**Work order**. In the records below, begin at the line that has "From S2P Require Import Watermark." and stop after the line that has "Definition rootRecoveryMetadataLengthOffset : Z"; quote those lines verbatim and nothing more.

**Extracted data**.
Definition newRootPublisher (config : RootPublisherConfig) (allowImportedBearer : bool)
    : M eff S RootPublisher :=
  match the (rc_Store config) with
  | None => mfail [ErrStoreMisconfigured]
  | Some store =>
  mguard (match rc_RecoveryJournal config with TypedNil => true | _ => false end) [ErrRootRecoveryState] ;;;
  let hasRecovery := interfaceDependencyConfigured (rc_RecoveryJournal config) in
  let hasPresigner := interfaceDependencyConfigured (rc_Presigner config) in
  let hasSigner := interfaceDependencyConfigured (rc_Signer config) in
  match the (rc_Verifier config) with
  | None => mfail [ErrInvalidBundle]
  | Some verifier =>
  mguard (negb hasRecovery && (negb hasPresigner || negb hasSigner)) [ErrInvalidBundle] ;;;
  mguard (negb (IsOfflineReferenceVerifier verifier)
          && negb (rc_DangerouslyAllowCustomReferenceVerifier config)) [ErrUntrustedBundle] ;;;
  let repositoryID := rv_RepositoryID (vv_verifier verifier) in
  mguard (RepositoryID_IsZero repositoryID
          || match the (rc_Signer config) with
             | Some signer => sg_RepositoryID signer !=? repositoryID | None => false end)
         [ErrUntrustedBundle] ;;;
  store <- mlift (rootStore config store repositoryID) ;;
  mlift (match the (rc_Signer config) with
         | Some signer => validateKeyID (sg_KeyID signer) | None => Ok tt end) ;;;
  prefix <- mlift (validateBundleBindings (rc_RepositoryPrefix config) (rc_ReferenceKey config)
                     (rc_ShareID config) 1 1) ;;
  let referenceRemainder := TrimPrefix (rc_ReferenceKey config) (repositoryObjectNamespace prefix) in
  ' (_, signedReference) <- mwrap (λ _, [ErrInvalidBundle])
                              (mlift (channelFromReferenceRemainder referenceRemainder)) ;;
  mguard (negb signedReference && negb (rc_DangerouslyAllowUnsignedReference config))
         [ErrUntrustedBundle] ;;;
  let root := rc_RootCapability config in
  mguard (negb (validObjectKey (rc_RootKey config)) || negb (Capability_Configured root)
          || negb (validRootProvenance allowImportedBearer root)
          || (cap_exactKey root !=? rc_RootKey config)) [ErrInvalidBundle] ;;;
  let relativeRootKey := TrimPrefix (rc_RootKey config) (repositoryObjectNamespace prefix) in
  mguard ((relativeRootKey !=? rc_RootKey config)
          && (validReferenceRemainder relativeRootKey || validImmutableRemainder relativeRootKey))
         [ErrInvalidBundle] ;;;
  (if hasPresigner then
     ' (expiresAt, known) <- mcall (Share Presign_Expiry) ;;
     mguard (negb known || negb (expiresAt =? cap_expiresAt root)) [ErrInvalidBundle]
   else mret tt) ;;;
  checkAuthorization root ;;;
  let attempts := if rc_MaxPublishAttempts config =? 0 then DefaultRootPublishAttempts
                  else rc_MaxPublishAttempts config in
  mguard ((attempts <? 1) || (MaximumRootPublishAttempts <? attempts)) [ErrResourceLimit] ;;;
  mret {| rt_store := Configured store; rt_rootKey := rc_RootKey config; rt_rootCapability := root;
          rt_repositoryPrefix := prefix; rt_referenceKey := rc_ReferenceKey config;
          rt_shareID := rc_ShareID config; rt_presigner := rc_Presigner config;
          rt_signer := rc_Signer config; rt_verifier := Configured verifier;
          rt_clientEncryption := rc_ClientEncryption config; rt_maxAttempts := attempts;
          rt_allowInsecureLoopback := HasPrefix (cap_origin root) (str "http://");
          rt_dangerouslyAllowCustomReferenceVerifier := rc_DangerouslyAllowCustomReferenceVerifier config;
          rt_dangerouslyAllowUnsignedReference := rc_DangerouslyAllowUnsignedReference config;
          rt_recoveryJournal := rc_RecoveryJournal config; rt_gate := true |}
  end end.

==

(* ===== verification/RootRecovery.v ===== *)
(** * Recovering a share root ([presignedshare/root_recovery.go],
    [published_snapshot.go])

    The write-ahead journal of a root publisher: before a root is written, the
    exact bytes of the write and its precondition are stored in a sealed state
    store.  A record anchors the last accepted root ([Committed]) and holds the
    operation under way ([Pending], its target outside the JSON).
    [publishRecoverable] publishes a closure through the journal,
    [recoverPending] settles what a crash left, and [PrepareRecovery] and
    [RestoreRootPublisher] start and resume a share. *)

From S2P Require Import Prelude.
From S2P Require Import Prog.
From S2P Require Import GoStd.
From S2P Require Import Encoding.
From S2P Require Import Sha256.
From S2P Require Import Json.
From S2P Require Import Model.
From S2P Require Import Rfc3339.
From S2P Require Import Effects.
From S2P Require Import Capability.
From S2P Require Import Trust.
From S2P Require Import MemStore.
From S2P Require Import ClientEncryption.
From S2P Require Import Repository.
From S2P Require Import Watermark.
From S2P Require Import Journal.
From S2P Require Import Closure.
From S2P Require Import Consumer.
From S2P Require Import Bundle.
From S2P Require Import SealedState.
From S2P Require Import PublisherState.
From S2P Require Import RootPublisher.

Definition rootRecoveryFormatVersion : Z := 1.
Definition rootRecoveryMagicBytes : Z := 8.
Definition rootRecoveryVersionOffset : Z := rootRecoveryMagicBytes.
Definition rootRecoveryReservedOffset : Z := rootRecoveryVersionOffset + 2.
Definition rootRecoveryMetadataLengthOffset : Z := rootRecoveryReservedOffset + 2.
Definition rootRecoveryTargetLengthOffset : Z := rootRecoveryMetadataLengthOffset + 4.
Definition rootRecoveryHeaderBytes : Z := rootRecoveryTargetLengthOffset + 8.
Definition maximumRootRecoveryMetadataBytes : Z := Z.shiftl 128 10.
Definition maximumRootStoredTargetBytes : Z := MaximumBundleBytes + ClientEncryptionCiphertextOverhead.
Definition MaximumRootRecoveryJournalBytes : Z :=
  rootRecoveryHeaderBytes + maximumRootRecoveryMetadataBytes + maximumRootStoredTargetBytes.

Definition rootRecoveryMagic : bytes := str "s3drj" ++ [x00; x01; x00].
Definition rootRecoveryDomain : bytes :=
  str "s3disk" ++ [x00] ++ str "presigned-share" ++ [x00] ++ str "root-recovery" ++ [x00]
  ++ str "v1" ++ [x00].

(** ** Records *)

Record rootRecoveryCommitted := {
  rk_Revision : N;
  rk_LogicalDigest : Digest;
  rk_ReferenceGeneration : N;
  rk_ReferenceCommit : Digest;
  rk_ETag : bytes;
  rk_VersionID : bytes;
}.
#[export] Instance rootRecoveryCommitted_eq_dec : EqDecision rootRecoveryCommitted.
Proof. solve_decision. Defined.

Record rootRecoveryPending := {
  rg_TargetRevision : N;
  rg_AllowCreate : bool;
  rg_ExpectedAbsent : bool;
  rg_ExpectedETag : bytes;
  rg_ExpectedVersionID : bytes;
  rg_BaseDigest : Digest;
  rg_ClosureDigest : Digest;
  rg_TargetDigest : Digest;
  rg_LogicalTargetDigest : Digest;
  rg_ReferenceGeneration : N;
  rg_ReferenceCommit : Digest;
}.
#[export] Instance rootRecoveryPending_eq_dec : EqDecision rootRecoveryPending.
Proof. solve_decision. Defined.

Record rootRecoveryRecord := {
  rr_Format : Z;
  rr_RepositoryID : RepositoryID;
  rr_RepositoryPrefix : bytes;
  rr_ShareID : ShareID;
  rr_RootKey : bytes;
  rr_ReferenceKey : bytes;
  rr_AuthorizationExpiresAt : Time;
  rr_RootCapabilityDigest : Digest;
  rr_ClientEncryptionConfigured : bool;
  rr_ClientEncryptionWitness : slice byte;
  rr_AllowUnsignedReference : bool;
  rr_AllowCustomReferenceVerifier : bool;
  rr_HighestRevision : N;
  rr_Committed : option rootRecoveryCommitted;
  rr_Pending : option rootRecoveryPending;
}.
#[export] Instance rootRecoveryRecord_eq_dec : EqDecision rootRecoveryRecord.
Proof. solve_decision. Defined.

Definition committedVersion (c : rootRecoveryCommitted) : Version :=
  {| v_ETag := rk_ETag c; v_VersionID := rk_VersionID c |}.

---

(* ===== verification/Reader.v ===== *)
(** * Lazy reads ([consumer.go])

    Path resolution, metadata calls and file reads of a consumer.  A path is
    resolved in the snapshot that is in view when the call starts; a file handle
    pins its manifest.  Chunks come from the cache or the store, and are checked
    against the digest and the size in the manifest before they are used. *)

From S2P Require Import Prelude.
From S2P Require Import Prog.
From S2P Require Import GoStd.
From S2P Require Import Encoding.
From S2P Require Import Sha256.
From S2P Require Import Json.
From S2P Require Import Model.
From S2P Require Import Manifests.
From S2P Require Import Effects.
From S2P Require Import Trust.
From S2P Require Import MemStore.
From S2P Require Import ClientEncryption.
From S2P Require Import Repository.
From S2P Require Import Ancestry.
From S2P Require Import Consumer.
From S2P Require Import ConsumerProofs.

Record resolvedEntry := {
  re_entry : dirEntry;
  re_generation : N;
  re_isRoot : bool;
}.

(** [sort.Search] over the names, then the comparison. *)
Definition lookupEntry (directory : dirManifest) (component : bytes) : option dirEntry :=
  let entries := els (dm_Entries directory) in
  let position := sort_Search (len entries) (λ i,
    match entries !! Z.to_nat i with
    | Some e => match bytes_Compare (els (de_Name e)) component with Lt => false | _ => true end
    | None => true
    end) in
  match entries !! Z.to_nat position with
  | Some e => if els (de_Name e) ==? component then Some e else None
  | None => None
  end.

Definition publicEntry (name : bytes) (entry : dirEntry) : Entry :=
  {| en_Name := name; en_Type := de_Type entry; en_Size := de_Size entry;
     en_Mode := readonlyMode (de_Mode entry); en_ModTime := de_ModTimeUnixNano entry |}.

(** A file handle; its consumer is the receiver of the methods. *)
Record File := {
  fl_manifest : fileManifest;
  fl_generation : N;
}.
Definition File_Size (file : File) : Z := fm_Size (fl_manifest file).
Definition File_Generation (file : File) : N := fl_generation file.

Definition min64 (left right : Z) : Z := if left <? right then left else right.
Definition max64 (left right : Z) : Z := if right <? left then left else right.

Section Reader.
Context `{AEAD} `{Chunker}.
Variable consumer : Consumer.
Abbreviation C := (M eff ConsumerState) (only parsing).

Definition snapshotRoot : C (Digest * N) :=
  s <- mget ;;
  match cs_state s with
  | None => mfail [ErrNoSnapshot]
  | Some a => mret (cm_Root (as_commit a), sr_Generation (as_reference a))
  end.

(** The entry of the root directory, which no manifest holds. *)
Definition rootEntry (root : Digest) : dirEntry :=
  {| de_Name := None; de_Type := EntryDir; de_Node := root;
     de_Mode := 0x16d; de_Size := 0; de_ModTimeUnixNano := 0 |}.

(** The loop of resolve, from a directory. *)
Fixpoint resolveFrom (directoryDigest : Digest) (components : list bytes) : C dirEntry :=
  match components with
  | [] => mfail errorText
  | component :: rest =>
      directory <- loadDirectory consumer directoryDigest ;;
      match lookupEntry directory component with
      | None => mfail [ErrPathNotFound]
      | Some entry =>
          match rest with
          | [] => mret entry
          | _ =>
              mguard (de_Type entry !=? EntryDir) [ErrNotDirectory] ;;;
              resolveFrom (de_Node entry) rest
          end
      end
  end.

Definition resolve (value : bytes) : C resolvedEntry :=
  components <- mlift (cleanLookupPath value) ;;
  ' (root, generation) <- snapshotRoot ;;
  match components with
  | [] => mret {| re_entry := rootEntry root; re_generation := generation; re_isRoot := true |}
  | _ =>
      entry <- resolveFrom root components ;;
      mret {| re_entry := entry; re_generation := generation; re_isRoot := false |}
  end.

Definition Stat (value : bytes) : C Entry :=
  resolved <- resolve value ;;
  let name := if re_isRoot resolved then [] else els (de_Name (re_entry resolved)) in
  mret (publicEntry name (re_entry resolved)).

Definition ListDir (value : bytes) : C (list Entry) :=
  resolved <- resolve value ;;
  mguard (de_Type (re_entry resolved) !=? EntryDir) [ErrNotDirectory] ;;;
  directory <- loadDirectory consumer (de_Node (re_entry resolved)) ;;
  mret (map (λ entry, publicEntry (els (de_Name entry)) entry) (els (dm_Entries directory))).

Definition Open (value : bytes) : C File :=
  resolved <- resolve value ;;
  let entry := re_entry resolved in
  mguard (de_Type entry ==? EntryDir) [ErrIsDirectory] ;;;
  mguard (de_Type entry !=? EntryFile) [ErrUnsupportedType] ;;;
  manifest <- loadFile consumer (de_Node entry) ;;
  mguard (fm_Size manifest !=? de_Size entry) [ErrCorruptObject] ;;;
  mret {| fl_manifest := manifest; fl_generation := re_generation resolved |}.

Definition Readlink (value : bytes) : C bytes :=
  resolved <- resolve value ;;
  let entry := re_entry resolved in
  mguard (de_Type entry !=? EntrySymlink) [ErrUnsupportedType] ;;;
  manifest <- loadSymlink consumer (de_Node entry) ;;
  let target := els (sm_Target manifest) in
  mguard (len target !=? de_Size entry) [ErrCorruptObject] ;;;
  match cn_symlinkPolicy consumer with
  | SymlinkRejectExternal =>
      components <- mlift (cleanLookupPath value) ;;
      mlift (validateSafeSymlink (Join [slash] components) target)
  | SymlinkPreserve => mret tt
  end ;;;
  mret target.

**Output below**.
From S2P Require Import Watermark.
From S2P Require Import Journal.
From S2P Require Import Closure.
From S2P Require Import Consumer.
From S2P Require Import Bundle.
From S2P Require Import SealedState.
From S2P Require Import PublisherState.
From S2P Require Import RootPublisher.

Definition rootRecoveryFormatVersion : Z := 1.
Definition rootRecoveryMagicBytes : Z := 8.
Definition rootRecoveryVersionOffset : Z := rootRecoveryMagicBytes.
Definition rootRecoveryReservedOffset : Z := rootRecoveryVersionOffset + 2.
Definition rootRecoveryMetadataLengthOffset : Z := rootRecoveryReservedOffset + 2.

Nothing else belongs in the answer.